Monday, February 2, 2009

Better start ducking bullets...


Persons attempting to find a motive in this narrative will be prosecuted; persons attempting to find a moral in it will be banished; persons attempting to find a plot in it will be shot.


(quoted from the title page)

The Adventures of Huckleberry Finn

by Mark Twain

But that's not the reason that Tom got shot. Yes he did get shot!! Hang in there until the end of the blog and I'll tell you who done it. Let's talk about Huck.

Huck's story meanders as much as the river it takes place on. It's not nearly half as much light-hearted fun as Tom (that is, not until Tom himself makes a reappearance in the last few chapters). The book has its own merit, though. Basically it follows Huck's adventures as he runs away from home and floats down the Mississippi river with a runaway slave named Jim. Some of the things they experience are downright ugly (and I'm not talking about how they caught catfish in the river every day...have you ever seen a catfish?...bleh). There's murder, drunken beatings, family feuds ending in massacres, con artists, and just about every kind of filth imaginable. Huck meets up with the lowest of the low on his adventures. Is that really the kind of person he belongs with?
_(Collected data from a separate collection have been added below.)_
(* ===== verification/BStringOps.v ===== *)
(** * Operations of BString on the invariant

    Making new blocks and parts, and replacing the block of an object: each
    keeps the invariant, leaves the text of every other object and gives the
    text the operation is for. *)

From S2P Require Import Prelude Machine CString Heap BString BStringRefs.

#[local] Abbreviation heap := (gmap addr data).

(** ** Stores into memory *)

Lemma mem_store_front (mem l : list Z) : (length l <= length mem)%nat -> mem_store mem 0 l = Ret (l ++ drop (length l) mem).
Proof.
  intros H. unfold mem_store. ztest. done.
Qed.

Lemma mem_store_next (mem l1 l2 : list Z) : (length l1 + length l2 <= length mem)%nat ->
  mem_store (l1 ++ drop (length l1) mem) (Z.of_nat (length l1)) l2 = Ret ((l1 ++ l2) ++ drop (length (l1 ++ l2)) mem).
Proof.
  intros H. unfold mem_store. rewrite length_app, length_drop. ztest. rewrite Nat2Z.id, take_app_length. f_equal.
  rewrite <- app_assoc. f_equal. f_equal. rewrite drop_app_ge by lia. rewrite drop_drop, length_app. f_equal. lia.
Qed.

Lemma skip_repeat (x : Z) k n : drop k (repeat x n) = repeat x (n - k).
Proof. revert n. induction k as [|k IH]; intros [|n]; simpl; auto. Qed.

Section Ops.
Variable garbage : Z.
Implicit Types (h : heap) (R : list addr) (a b d s : addr) (n : data) (l : list Z).

(** ** Fresh blocks *)

(** The memory of a new block for [len] bytes and the zero. *)
Definition fresh_buf (len : nat) : list Z := repeat garbage (Z.to_nat (Z.of_nat len / 8 * 8)) ++ repeat 0 8.
Definition zeros (len : nat) : list Z := repeat 0 (Z.to_nat (8 - Z.of_nat len mod 8)).

Lemma length_fresh_buf len : length (fresh_buf len) = Z.to_nat ((Z.of_nat len / 8 + 1) * 8).
Proof. unfold fresh_buf. rewrite length_app, !repeat_length. divlia. Qed.

Lemma drop_fresh len : drop len (fresh_buf len) = zeros len.
Proof.
unfold fresh_buf, zeros. rewrite drop_app_ge by (rewrite repeat_length; divlia). rewrite repeat_length, skip_repeat. f_equal. divlia.
Qed.

Lemma zeros_cons len : exists k, zeros len = 0 :: repeat 0 k.
Proof. unfold zeros. exists (Z.to_nat (7 - Z.of_nat len mod 8)). replace (Z.to_nat _) with (S (Z.to_nat (7 - Z.of_nat len mod 8))) by divlia. done. Qed.

Lemma length_zeros len : Z.of_nat (length (zeros len)) = 8 - Z.of_nat len mod 8.
Proof. unfold zeros. rewrite repeat_length. divlia. Qed.

(** The finished block of [l]. *)
Definition block l : data := mk_data 0 (Z.of_nat (length l)) (Z.of_nat (length l) + 1) (-1) (l ++ zeros (length l)).

Lemma bytes_block l : bytes (block l) = l.
Proof. unfold bytes, block. simpl. by rewrite Nat2Z.id, take_app_length. Qed.

Lemma text_block l : text (block l) = (false, l).
Proof. unfold text. rewrite bytes_block. unfold block. simpl. f_equal. ztest. Qed.

Lemma block_block_ok l : Z.of_nat (length l) < 2 ^ 62 -> block_ok (block l).
Proof.
intros H. split; unfold block; cbn [size al buf hash]; [lia|done| | |by left].
- rewrite length_app, Nat2Z.inj_add, length_zeros. divlia.
- rewrite Nat2Z.id. destruct (zeros_cons (length l)) as [k ->]. apply lookup_app_at.
Qed.

(** A block that is being filled: [l] so far, of [len] bytes. *)
Definition filling (len : nat) (sz : Z) l : data := mk_data 0 sz (Z.of_nat len + 1) (-1) (l ++ drop (length l) (fresh_buf len)).

Lemma filling_done l : filling (length l) (Z.of_nat (length l)) l = block l.
Proof. unfold filling, block. by rewrite drop_fresh. Qed.

Lemma allocDg_ok h (len : nat) sz : Z.of_nat len < 2 ^ 62 -> sz = Z.of_nat len + 1 ->
exists a, h !! a = None /\ allocDg garbage h (u64 sz) = Ret (Some a, <[a := filling len garbage []]> h).
Proof.
intros H ->. rewrite (uwrap_id 64) by (unfold in_u; lia). unfold allocDg. ztest.
destruct (alloc h _) as [a h'] eqn:E. apply alloc_fresh in E as [Ha ->]. exists a. split; [done|].
unfold filling. simpl. rewrite (swrap_id 64) by (done || unfold in_s; lia). by replace (Z.of_nat len + 1 - 1) with (Z.of_nat len) by lia.
Qed.

Lemma update_new h a n f : update (<[a := n]> h) (Some a) f = Ret (<[a := f n]> h).
Proof. rewrite (update_ok _ _ _ _ (lookup_insert_eq h a n)). by rewrite insert_insert_eq. Qed.

Lemma str_store_new h a n off l buf' : mem_store (buf n) off l = Ret buf' ->
str_store (<[a := n]> h) (Some a) off l = Ret (<[a := with_buf n buf']> h).
Proof.
intros E. unfold str_store. rewrite (load_ok _ _ _ (lookup_insert_eq h a n)). cbn [mbind res_bind]. rewrite E. cbn [mbind res_bind].
apply update_new.
Qed.

(** The first and the next bytes of a new block. *)
Lemma fill_first h a len sz l : (length l <= len)%nat -> str_store (<[a := filling len sz []]> h) (Some a) 0 l = Ret (<[a := filling len sz l]> h).
Proof.
intros H. erewrite str_store_new; [reflexivity|]. unfold filling. cbn [buf]. change ([] ++ drop (length []) (fresh_buf len)) with (fresh_buf len).
apply mem_store_front. rewrite length_fresh_buf. divlia.
Qed.

Lemma fill_next h a len sz l1 l2 off : off = Z.of_nat (length l1) -> (length l1 + length l2 <= len)%nat ->
str_store (<[a := filling len sz l1]> h) (Some a) off l2 = Ret (<[a := filling len sz (l1 ++ l2)]> h).
Proof.
intros -> H. erewrite str_store_new; [reflexivity|]. unfold filling. cbn [buf].
apply mem_store_next. rewrite length_fresh_buf. divlia.
Qed.

(** The terminating zero is stored where there is one already. *)
Lemma fill_end h a sz l off : off = Z.of_nat (length l) ->
str_store (<[a := filling (length l) sz l]> h) (Some a) off [0] = Ret (<[a := filling (length l) sz l]> h).
Proof.
intros ->. erewrite str_store_new; [reflexivity|]. unfold filling. cbn [buf].
rewrite mem_store_next by (rewrite length_fresh_buf; simpl; divlia).
f_equal. rewrite <- app_assoc. f_equal. destruct (zeros_cons (length l)) as [k Ek].
destruct (drop_S_lookup (fresh_buf (length l)) (length l) 0 (repeat 0 k)) as [_ E]; [by rewrite drop_fresh|].
rewrite length_app, Nat.add_comm. simpl plus. rewrite E, drop_fresh. by rewrite Ek.
Qed.

Lemma set_size_new h a len sz sz' l : update (<[a := filling len sz l]> h) (Some a) (fun n => with_size n sz') = Ret (<[a := filling len sz' l]> h).
Proof. by rewrite update_new. Qed.

(** ** What makes a new reference *)

Definition makes h R (m : res (ptr * heap)) (v : bool * list Z) : Prop :=
exists a h1, m = Ret (Some a, h1) /\ wf h1 (a :: R) /\ (forall b, b ∈ R -> txt h1 b = txt h b) /\ txt h1 a = Some v.

Lemma wf_lookup h R d v : wf h R -> d ∈ R -> txt h d = Some v -> exists n, h !! d = Some n /\ alive n /\ text n = v.
Proof.
intros Hwf Hd Ht. destruct (wf_live h R Hwf d Hd) as [n Hn]. exists n. split; [done|]. split; [by eapply wf_alive|].
unfold txt in Ht. rewrite Hn in Ht. by injection Ht.
Qed.

Lemma makes_ref h R d v : wf h R -> is_Some (h !! d) -> txt h d = Some v -> Z.of_nat (S (length R)) < 2 ^ 62 -> makes h R (refDg h (Some d)) v.
Proof.
intros Hwf Hd Ht Hl. destruct (inc_ok h R d Hwf Hd Hl) as (h' & E & Hwf' & Hx). unfold refDg. rewrite E. cbn [mbind res_bind].
exists d, h'. split_and!; [done|done|by intros; apply Hx|by rewrite Hx].
Qed.

Lemma txt_zero h R : wf h R -> is_Some (h !! s_zero) /\ txt h s_zero = Some (false, []).
Proof. intros [_ [hv [E _]] _ _ _]. unfold txt. rewrite E. by split; [eexists|]. Qed.

Lemma txt_null h R : wf h R -> is_Some (h !! s_null) /\ txt h s_null = Some (true, []).
Proof. intros [[hv [E _]] _ _ _ _]. unfold txt. rewrite E. by split; [eexists|]. Qed.

Lemma makes_zero h R : wf h R -> Z.of_nat (S (length R)) < 2 ^ 62 -> makes h R (refDg h (Some s_zero)) (false, []).
Proof. intros Hwf Hl. destruct (txt_zero h R Hwf). by apply makes_ref. Qed.

Lemma makes_block h R a l : wf h R -> h !! a = None -> Z.of_nat (length l) < 2 ^ 62 -> Z.of_nat (S (length R)) < 2 ^ 62 ->
makes h R (Ret (Some a, <[a := block l]> h)) (false, l).
Proof.
intros Hwf Ha Hl HR. destruct (new_block_ok h R a (block l) Hwf Ha) as (H1 & H2 & H3); [by apply block_block_ok|done|done|].
rewrite text_block in H3. by exists a, (<[a := block l]> h).
Qed.

Lemma makes_create h R l : wf h R -> Z.of_nat (length l) < 2 ^ 62 -> Z.of_nat (S (length R)) < 2 ^ 62 ->
makes h R (createDgLen garbage h l) (false, l).
Proof.
intros Hwf Hl HR. unfold createDgLen. destruct (Z.eqb_spec (Z.of_nat (length l)) 0) as [E|E].
- destruct l; [|simpl in E; lia]. by apply makes_zero.
- destruct (allocDg_ok h (length l) _ Hl eq_refl) as (a & Ha & ->). cbn [mbind res_bind].
  rewrite set_size_new. cbn [mbind res_bind]. rewrite fill_first by done. cbn [mbind res_bind]. rewrite filling_done.
  by apply makes_block.
Qed.

Lemma makes_part h R d n off len : wf h R -> h !! d = Some n -> 0 <= off -> 0 <= len -> off + len <= size n ->
Z.of_nat (S (length R)) < 2 ^ 62 ->
makes h R (createDgPart garbage h (Some d) off len) (false, take (Z.to_nat len) (drop (Z.to_nat off) (bytes n))).
Proof.
intros Hwf Hd H1 H2 H3 HR. pose proof (wf_alive h R d n Hwf Hd) as Hn. destruct (alive_size n Hn) as (G1 & G2 & G3 & _).
unfold createDgPart. destruct (Z.eqb_spec len 0) as [->|E].
- apply makes_create; (done || simpl; lia).
- unfold str_range. rewrite (load_ok _ _ _ Hd). cbn [mbind res_bind]. rewrite alive_range by done. cbn [mbind res_bind].
  apply makes_create; [done| |done]. rewrite length_take, length_drop. lia.
Qed.

(** ** Objects *)

(** The string objects of a program and their texts. *)
Definition rep h (objs : list addr) (vals : list (bool * list Z)) : Prop :=
wf h objs /\ Forall2 (fun a v => txt h a = Some v) objs vals.

Lemma rep_keep h h' objs vals R : (forall b, b ∈ R -> txt h' b = txt h b) -> (forall b, b ∈ objs -> b ∈ R) ->
Forall2 (fun a v => txt h a = Some v) objs vals -> Forall2 (fun a v => txt h' a = Some v) objs vals.
Proof.
intros Hk Hs H. revert Hs. induction H as [|a v objs vals Ha _ IH]; intros Hs; constructor.
- rewrite Hk; [done|]. apply Hs, elem_of_cons. auto.
- apply IH. intros b Hb. apply Hs, elem_of_cons. auto.
Qed.

Lemma makes_push h objs vals m v : rep h objs vals -> makes h objs m v ->
exists a h', new_string m = Ret (h', Some a) /\ rep h' (objs ++ [a]) (vals ++ [v]).
Proof.
intros [Hwf Hv] (a & h' & -> & Hwf' & Hk & Ht). exists a, h'. split; [done|]. split.
- eapply wf_perm; [|exact Hwf']. by rewrite Permutation_cons_append.
- apply Forall2_app; [|by repeat constructor]. by eapply rep_keep.
Qed.

(** The block of an object is replaced by a new reference. *)
Lemma set_noref h objs vals i d m v : rep h objs vals -> makes h objs m v -> objs !! i = Some d ->
exists a h', (dh ← m; i_setNoref (snd dh) (Some d) (fst dh)) = Ret (h', Some a) /\ rep h' (<[i := a]> objs) (<[i := v]> vals).
Proof.
intros [Hwf Hv] (a & h1 & -> & Hwf1 & Hk & Ht) Hi. destruct (insert_perm objs i d a Hi) as [Hp1 Hp2]. cbn [mbind res_bind fst snd].
destruct (unref_ok h1 (a :: delete i objs) d) as (h2 & E & Hwf2 & Hk2).
{ eapply wf_perm; [|exact Hwf1]. rewrite Hp2 at 1. apply perm_swap. }
unfold i_setNoref. rewrite E. cbn [mbind res_bind]. exists a, h2. split; [done|]. split; [by eapply wf_perm|].
eapply (rep_keep h1); [exact Hk2|intros b; by rewrite Hp1|]. apply Forall2_insert; [|done]. by eapply rep_keep.
Qed.

Lemma doref_noref h (d s : ptr) : i_setDoref h d s = (dh ← refDg h s; i_setNoref (snd dh) d (fst dh)).
Proof. unfold i_setDoref, refDg. by destruct (inc h s). Qed.

(** ** Appending to a block of its own *)

Lemma unref_none h d h' a : unrefDg h (Some d) = Ret h' -> h !! a = None -> h' !! a = None.
Proof.
unfold unrefDg, decr, freeDg. intros E Ha. destruct (h !! d) as [n|] eqn:Hd; [|by simpl in E; rewrite Hd in E].
assert (a <> d) by congruence.
rewrite (load_ok _ _ _ Hd) in E. cbn [mbind res_bind] in E. rewrite (update_ok _ _ _ _ Hd) in E. cbn [mbind res_bind] in E.
destruct (negb _); [|by injection E as <-; rewrite lookup_insert_ne].
rewrite (load_ok _ _ _ (lookup_insert_eq _ _ _)) in E. cbn [mbind res_bind] in E. destruct (_ <=? 0); [done|].
rewrite (free_ok _ _ _ (lookup_insert_eq _ _ _)) in E. injection E as <-. by rewrite lookup_delete_ne, lookup_insert_ne.
Qed.

Lemma unref_insert h a x d h' : a <> d -> unrefDg h (Some d) = Ret h' -> unrefDg (<[a := x]> h) (Some d) = Ret (<[a := x]> h').
Proof.
intros Had E. unfold unrefDg, decr, freeDg in *. destruct (h !! d) as [n|] eqn:Hd; [|by simpl in E; rewrite Hd in E].
assert (<[a := x]> h !! d = Some n) as Hd' by (by rewrite lookup_insert_ne).
rewrite (load_ok _ _ _ Hd) in E. rewrite (load_ok _ _ _ Hd'). cbn [mbind res_bind] in *.
rewrite (update_ok _ _ _ _ Hd) in E. rewrite (update_ok _ _ _ _ Hd'). cbn [mbind res_bind] in *.
rewrite insert_insert_ne by done. destruct (negb _); [|by injection E as <-].
rewrite (load_ok _ _ _ (lookup_insert_eq _ _ _)) in E. rewrite (load_ok (<[a:=x]> _) d (with_refcnt n (s64 (refcnt n - 1)))) by (by rewrite lookup_insert_ne, lookup_insert_eq).
cbn [mbind res_bind] in *. destruct (_ <=? 0); [done|].
rewrite (free_ok _ _ _ (lookup_insert_eq _ _ _)) in E. rewrite (free_ok (<[a:=x]> _) d (with_refcnt n (s64 (refcnt n - 1)))) by (by rewrite lookup_insert_ne, lookup_insert_eq).
injection E as <-. by rewrite delete_insert_ne.
Qed.

Lemma append_core h D d n l : wf h (d :: D) -> h !! d = Some n -> l <> [] -> size n + Z.of_nat (length l) < 2 ^ 62 ->
exists a h', let h1 := <[a := filling (length (bytes n ++ l)) (size n) (bytes n)]> h' in
  reallocSelf garbage h (Some d) (u64 (size n + Z.of_nat (length l))) = Ret (h1, Some a) /\
  h' !! a = None /\ a <> d /\ wf h' D /\ (forall b, b ∈ D -> txt h' b = txt h b) /\
  append_here h1 (Some a) l = Ret (<[a := block (bytes n ++ l)]> h', Some a).
Proof.
intros Hwf Hd Hl Hlen. pose proof (wf_alive h _ d n Hwf Hd) as Hn. destruct (alive_size n Hn) as (G1 & G2 & G3 & _ & G5).
assert (0 < Z.of_nat (length l)) as Hl0 by (destruct l; [done|simpl; lia]).
rewrite (uwrap_id 64) by (unfold in_u; lia).
assert (negb (refcnt n =? 0) || (u64 (al n) <=? size n + Z.of_nat (length l)) = true) as Hcond.
{ destruct Hwf as [[h1 [E1 _]] [h2 [E2 _]] H3 _ _]. destruct (decide (d = s_null)) as [->|]; [|destruct (decide (d = s_zero)) as [->|]].
  - rewrite E1 in Hd. injection Hd as <-. apply orb_true_iff. left. apply negb_true_iff, Z.eqb_neq. simpl. pose proof (cnt_nonneg s_null D). lia.
  - rewrite E2 in Hd. injection Hd as <-. apply orb_true_iff. left. apply negb_true_iff, Z.eqb_neq. simpl. pose proof (cnt_nonneg s_zero D). lia.
  - destruct (H3 d n Hd) as ([_ B _ _ _] & _ & _); [done|done|]. rewrite B, (uwrap_id 64) by (unfold in_u; lia).
    apply orb_true_iff. right. ztest. }
destruct (unref_ok h D d Hwf) as (h' & E & Hwf' & Hk).
set (len := length (bytes n ++ l)). assert (Z.of_nat len = size n + Z.of_nat (length l)) as Elen by (unfold len; rewrite length_app; lia).
destruct (allocDg_ok h len (size n + Z.of_nat (length l) + 1)) as (a & Ha & Ealloc); [lia|lia|].
assert (a <> d) by congruence. exists a, h'. split_and!; [|by eapply unref_none|done|done|done|].
- unfold reallocSelf. rewrite (load_ok _ _ _ Hd). cbn [mbind res_bind]. rewrite Hcond. unfold reallocSelfDo. rewrite Ealloc. cbn [mbind res_bind].
  rewrite (load_ok (<[a:=_]> h) d n) by (by rewrite lookup_insert_ne). cbn [mbind res_bind].
  rewrite (alive_bytes n Hn). cbn [mbind res_bind]. rewrite fill_first by (unfold len; rewrite length_app; lia). cbn [mbind res_bind].
  rewrite set_size_new. cbn [mbind res_bind]. unfold i_setNoref. rewrite (unref_insert h a _ d h') by done. done.
- unfold append_here. rewrite (load_ok _ _ _ (lookup_insert_eq _ _ _)). cbn [mbind res_bind]. cbn [size filling].
  change (mk_data 0 (size n) (Z.of_nat len + 1) (-1) (bytes n ++ drop (length (bytes n)) (fresh_buf len))) with (filling len (size n) (bytes n)).
  rewrite fill_next by (unfold len; rewrite ?length_app; lia). cbn [mbind res_bind].
  rewrite update_new. cbn [mbind res_bind]. unfold with_size at 1. cbn [refcnt size al hash buf filling].
  rewrite (uwrap_id 64) by (unfold in_u; lia). fold (filling len (size n + Z.of_nat (length l)) (bytes n ++ l)).
  unfold len. rewrite fill_end by (fold len; lia). cbn [mbind res_bind].
  fold len. rewrite <- Elen. unfold len. by rewrite filling_done.
Qed.

End Ops.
I just don't understand Huck. Several times he has a chance for a new life. People who want to adopt him, educate him, clean him, dress him well, etc... Huck himself has a fortune of over $6,000 dollars at the beginning of the book. What does he do? Runs away. Leaves it behind. Why? He doesn't want any of it. He'd rather be poor and free to do whatever he wants. Is he a bad kid? I don't think so. He makes plenty of good decisions. He's smart too. So why does he keep running away from good society to go back to the slummy type? Perhaps it's because that's what his father is like. Nurture?...or nature? It's up to the individual reader to decide.

Ok, enough rambling. So...who shot Tom Sawyer? I bet you'd like to know. Alright, I'll tell you. But I'll set it up a bit for you first. At the end of the book Tom and Huck are conspiring together to free Jim (the runaway slave) who's been captured once more. They have several easy opportunities, but Tom has his opinions on how it should be done. He wants it done with flair. So after doing several things to make Jim's life as a prisoner more miserable (because that's how all good prisoners in books are) they're finally ready to execute the escape. Except once again Tom thinks it's too easy. So he "nonnamously" tips off Jim's captor about the escape attempt. As a result 20 farmers with guns are guarding Jim when the time comes. Tom and Huck still manage to get away with Jim (at least some of Tom's brilliant planning was effective) but not before leaving Tom with a bullet in the calf. I don't know if anyone in this world has been as thrilled as Tom Sawyer was when he discovered he'd been shot. Honestly. Boys. And if you know one you should tell him to read these books. They're great.